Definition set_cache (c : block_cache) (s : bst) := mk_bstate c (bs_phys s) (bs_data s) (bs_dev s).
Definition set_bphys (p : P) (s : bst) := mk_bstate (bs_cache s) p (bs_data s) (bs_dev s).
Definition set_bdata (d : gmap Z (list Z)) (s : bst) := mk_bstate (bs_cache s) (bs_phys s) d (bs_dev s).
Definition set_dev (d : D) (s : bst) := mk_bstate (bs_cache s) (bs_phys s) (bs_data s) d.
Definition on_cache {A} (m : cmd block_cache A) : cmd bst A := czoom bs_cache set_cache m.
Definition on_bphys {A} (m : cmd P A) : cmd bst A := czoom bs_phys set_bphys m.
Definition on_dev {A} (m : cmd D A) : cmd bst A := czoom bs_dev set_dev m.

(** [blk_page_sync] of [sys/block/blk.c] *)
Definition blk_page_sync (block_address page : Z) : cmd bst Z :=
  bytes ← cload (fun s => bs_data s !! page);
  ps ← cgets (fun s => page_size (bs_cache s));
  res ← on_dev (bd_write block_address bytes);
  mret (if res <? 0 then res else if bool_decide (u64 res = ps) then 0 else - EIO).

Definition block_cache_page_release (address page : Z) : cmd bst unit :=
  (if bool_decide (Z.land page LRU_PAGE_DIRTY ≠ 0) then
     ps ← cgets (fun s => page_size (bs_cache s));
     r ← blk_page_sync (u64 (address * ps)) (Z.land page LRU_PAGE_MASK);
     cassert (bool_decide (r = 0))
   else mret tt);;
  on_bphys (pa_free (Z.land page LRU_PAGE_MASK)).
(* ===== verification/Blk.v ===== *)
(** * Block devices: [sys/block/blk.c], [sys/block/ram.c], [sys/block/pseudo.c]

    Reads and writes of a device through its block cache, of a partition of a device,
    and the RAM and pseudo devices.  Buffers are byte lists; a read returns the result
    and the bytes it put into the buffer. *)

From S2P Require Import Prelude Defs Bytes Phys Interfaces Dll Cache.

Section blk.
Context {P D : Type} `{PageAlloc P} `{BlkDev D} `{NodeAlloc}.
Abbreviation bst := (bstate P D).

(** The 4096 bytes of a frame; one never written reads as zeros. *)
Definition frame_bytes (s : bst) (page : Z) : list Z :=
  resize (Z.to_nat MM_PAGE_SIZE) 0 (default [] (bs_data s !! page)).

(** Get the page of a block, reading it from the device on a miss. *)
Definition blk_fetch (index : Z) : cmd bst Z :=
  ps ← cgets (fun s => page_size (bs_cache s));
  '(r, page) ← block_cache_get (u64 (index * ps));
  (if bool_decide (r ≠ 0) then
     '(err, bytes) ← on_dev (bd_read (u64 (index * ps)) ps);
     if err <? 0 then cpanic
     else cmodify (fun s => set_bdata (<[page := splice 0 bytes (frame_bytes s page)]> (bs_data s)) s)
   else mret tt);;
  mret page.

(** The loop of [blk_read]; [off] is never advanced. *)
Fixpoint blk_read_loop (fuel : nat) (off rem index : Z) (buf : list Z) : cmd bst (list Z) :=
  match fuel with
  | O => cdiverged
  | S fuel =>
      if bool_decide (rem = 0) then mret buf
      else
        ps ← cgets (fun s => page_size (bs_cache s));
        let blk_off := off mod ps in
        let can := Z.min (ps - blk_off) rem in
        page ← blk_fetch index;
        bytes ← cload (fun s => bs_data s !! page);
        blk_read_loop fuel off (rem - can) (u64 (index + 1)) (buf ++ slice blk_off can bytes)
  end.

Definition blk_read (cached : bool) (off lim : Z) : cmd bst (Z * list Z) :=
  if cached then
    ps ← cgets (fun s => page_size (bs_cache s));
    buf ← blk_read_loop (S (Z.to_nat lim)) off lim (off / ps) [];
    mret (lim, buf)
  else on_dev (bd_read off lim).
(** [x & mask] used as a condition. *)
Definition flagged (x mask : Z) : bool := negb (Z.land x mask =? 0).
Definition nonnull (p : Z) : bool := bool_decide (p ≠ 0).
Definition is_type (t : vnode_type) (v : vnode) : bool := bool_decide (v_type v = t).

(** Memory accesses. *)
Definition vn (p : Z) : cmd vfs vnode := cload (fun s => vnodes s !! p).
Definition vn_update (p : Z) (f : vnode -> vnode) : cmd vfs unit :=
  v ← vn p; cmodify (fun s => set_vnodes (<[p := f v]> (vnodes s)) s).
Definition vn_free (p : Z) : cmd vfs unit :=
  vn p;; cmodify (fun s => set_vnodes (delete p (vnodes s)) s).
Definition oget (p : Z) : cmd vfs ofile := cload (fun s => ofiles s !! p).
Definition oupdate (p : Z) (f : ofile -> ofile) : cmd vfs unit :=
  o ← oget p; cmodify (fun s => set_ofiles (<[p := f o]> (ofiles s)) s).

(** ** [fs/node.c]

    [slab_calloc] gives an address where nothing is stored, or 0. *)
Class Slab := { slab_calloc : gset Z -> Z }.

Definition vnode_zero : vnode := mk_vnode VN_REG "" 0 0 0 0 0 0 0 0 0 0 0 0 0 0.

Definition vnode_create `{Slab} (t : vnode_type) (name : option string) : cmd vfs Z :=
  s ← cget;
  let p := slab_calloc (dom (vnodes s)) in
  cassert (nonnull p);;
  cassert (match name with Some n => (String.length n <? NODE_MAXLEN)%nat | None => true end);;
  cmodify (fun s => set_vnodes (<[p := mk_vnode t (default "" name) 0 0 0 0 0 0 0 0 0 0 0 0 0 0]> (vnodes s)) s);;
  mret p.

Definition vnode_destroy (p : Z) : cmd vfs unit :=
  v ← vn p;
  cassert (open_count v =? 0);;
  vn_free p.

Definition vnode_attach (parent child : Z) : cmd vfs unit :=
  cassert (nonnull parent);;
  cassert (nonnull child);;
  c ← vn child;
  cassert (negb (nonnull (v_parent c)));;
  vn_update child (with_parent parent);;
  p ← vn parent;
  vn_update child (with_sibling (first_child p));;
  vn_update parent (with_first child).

--

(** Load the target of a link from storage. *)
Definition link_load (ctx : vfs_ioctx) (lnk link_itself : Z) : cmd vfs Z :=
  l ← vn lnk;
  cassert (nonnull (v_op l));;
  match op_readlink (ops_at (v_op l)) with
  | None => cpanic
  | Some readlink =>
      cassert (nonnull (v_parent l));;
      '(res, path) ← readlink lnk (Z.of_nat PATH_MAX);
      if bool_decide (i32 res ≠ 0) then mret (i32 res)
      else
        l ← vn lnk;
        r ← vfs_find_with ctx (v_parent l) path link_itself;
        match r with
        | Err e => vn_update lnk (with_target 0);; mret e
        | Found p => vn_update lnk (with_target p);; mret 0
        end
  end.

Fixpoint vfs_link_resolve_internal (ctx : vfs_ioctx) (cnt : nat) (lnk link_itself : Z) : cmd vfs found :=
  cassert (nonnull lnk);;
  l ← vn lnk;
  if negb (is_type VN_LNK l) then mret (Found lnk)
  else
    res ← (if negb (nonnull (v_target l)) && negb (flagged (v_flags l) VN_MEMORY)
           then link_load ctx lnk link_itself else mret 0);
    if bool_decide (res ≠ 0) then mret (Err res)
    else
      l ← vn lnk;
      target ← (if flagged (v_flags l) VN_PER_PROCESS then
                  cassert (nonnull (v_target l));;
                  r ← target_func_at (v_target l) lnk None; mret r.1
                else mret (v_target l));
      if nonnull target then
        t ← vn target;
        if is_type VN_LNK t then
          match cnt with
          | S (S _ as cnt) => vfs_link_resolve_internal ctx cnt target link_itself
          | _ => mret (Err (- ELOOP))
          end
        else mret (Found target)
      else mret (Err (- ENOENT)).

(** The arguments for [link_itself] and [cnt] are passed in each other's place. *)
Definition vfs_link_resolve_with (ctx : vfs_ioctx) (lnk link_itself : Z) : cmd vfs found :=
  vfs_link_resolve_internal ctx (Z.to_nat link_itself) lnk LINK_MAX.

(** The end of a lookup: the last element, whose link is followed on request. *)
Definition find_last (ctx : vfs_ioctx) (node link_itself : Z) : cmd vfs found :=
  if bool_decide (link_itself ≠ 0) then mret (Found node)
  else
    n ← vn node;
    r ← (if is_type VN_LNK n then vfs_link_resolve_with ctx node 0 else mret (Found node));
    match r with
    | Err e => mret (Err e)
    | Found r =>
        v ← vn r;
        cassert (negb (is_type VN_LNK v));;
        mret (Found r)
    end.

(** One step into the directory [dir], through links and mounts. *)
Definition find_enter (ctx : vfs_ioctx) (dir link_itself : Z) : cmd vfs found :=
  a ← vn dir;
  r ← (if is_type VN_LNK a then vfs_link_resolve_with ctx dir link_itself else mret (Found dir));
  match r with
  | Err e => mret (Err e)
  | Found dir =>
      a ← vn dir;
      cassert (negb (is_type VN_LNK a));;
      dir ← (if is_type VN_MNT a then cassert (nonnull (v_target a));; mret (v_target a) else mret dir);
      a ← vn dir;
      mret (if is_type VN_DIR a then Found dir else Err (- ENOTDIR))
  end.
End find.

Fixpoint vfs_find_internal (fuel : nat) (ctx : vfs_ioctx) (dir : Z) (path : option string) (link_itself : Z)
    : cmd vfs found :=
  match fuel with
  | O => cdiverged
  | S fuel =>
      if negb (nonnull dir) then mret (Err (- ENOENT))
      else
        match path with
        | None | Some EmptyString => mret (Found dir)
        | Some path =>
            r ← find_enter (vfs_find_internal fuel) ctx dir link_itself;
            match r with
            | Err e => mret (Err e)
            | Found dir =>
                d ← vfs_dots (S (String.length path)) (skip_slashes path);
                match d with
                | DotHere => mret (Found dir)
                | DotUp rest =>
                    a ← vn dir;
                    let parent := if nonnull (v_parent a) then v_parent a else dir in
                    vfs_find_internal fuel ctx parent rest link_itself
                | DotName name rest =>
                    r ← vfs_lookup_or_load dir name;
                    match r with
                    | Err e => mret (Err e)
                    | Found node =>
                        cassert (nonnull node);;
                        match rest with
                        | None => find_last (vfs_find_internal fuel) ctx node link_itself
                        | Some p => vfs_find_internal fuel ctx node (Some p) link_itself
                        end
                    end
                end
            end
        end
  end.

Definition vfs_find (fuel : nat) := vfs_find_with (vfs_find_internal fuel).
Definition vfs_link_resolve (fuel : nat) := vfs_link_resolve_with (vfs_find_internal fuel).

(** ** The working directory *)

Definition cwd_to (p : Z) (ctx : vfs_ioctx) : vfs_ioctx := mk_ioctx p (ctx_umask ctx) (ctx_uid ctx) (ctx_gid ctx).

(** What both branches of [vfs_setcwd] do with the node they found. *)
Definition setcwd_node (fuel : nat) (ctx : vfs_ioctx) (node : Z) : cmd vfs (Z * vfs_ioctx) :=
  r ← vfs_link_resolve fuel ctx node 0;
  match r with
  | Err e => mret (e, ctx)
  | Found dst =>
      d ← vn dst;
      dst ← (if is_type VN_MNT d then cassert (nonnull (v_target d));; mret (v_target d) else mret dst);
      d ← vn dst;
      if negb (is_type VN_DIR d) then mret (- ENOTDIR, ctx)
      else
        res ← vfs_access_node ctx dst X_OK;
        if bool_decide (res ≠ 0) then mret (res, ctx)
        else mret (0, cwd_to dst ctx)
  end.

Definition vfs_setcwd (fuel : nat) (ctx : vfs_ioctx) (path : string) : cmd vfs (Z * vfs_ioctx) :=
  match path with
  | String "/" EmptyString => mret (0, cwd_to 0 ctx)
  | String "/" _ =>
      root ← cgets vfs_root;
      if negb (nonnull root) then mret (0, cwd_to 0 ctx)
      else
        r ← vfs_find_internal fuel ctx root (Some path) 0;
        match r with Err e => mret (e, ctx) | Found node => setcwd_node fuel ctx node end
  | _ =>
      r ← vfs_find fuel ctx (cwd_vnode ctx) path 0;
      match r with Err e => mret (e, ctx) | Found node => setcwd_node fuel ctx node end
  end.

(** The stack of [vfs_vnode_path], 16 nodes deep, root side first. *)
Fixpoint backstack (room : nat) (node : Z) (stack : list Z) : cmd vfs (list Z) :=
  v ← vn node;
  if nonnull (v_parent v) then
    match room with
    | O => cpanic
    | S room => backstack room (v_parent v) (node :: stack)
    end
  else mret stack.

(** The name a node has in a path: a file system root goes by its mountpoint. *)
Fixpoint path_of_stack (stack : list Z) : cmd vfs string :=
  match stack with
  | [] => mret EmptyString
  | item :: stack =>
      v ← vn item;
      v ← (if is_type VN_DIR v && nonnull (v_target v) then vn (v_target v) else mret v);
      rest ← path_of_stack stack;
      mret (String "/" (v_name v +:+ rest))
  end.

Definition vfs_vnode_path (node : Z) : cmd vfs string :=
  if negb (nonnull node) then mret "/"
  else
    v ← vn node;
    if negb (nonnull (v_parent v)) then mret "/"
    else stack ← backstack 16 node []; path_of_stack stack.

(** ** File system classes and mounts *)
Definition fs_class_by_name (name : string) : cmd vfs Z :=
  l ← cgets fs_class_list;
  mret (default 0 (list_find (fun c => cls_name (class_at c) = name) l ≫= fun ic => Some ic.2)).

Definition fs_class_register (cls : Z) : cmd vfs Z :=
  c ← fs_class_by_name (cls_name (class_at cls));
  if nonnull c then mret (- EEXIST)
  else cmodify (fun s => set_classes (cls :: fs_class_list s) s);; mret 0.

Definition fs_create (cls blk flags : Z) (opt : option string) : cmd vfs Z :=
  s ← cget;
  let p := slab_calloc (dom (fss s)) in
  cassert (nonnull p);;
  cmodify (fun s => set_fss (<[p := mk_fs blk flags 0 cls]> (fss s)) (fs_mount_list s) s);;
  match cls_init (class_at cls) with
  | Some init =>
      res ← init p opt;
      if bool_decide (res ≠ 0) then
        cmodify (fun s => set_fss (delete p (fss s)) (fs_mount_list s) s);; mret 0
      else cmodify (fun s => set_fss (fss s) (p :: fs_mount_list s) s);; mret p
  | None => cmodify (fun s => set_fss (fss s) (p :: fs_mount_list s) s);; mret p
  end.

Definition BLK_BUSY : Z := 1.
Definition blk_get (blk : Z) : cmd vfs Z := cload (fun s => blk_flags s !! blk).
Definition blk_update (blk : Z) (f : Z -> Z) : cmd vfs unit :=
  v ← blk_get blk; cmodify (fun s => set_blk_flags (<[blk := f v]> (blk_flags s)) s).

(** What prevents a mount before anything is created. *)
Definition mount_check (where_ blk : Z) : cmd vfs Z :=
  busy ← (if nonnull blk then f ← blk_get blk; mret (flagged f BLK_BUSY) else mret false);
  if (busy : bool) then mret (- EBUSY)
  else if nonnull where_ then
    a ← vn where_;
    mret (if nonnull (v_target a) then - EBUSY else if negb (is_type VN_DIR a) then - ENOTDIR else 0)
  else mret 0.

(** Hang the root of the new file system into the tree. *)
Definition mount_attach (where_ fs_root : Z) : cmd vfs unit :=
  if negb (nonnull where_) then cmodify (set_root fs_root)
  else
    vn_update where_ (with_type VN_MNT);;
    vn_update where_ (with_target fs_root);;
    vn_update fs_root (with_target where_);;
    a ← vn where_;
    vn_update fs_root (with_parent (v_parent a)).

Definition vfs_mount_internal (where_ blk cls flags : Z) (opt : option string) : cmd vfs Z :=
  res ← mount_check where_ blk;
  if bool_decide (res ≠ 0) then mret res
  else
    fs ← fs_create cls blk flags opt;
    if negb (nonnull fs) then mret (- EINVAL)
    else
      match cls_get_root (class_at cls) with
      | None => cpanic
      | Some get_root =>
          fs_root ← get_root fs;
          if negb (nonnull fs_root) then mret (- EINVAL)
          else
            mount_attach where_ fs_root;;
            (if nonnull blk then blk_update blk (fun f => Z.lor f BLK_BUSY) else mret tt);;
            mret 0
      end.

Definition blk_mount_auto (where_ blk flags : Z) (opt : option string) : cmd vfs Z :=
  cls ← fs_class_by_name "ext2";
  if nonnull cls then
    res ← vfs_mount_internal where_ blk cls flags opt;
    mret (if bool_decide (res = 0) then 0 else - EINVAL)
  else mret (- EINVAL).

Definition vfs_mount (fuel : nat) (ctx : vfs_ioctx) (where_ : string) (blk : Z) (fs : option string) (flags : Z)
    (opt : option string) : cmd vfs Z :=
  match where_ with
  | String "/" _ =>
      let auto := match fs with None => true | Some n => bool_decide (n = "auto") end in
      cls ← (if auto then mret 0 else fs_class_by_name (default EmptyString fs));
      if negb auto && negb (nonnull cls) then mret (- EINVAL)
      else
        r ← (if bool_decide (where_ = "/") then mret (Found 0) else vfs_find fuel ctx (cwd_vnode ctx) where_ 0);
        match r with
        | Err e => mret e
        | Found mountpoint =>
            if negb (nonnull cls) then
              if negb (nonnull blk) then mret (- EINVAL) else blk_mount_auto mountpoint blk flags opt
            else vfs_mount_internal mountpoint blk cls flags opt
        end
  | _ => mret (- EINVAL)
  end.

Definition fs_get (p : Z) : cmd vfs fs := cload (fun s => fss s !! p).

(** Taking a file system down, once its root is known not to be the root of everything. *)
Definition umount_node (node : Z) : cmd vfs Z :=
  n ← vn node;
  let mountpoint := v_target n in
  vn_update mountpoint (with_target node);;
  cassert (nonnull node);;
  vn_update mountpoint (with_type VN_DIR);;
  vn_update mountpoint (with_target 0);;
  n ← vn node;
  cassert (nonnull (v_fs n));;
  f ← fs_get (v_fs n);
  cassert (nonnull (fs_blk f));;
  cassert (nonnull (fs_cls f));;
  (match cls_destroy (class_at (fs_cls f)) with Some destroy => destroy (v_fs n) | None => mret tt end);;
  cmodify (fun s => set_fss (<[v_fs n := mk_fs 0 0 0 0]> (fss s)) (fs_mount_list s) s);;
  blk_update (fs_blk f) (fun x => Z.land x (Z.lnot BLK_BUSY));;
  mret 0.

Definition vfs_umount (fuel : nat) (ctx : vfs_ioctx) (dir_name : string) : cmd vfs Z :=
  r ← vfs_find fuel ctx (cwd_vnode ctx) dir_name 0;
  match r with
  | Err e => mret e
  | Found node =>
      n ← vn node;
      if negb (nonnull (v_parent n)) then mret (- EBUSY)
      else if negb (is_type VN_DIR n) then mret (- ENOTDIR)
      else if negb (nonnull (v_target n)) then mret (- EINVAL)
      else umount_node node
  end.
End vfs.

--

**PROBLEM TO WORK ON**
Which lines of the data above contain "through"? Copy each one.

**RESULT**
    Reads and writes of a device through its block cache, of a partition of a device,
(** One step into the directory [dir], through links and mounts. *)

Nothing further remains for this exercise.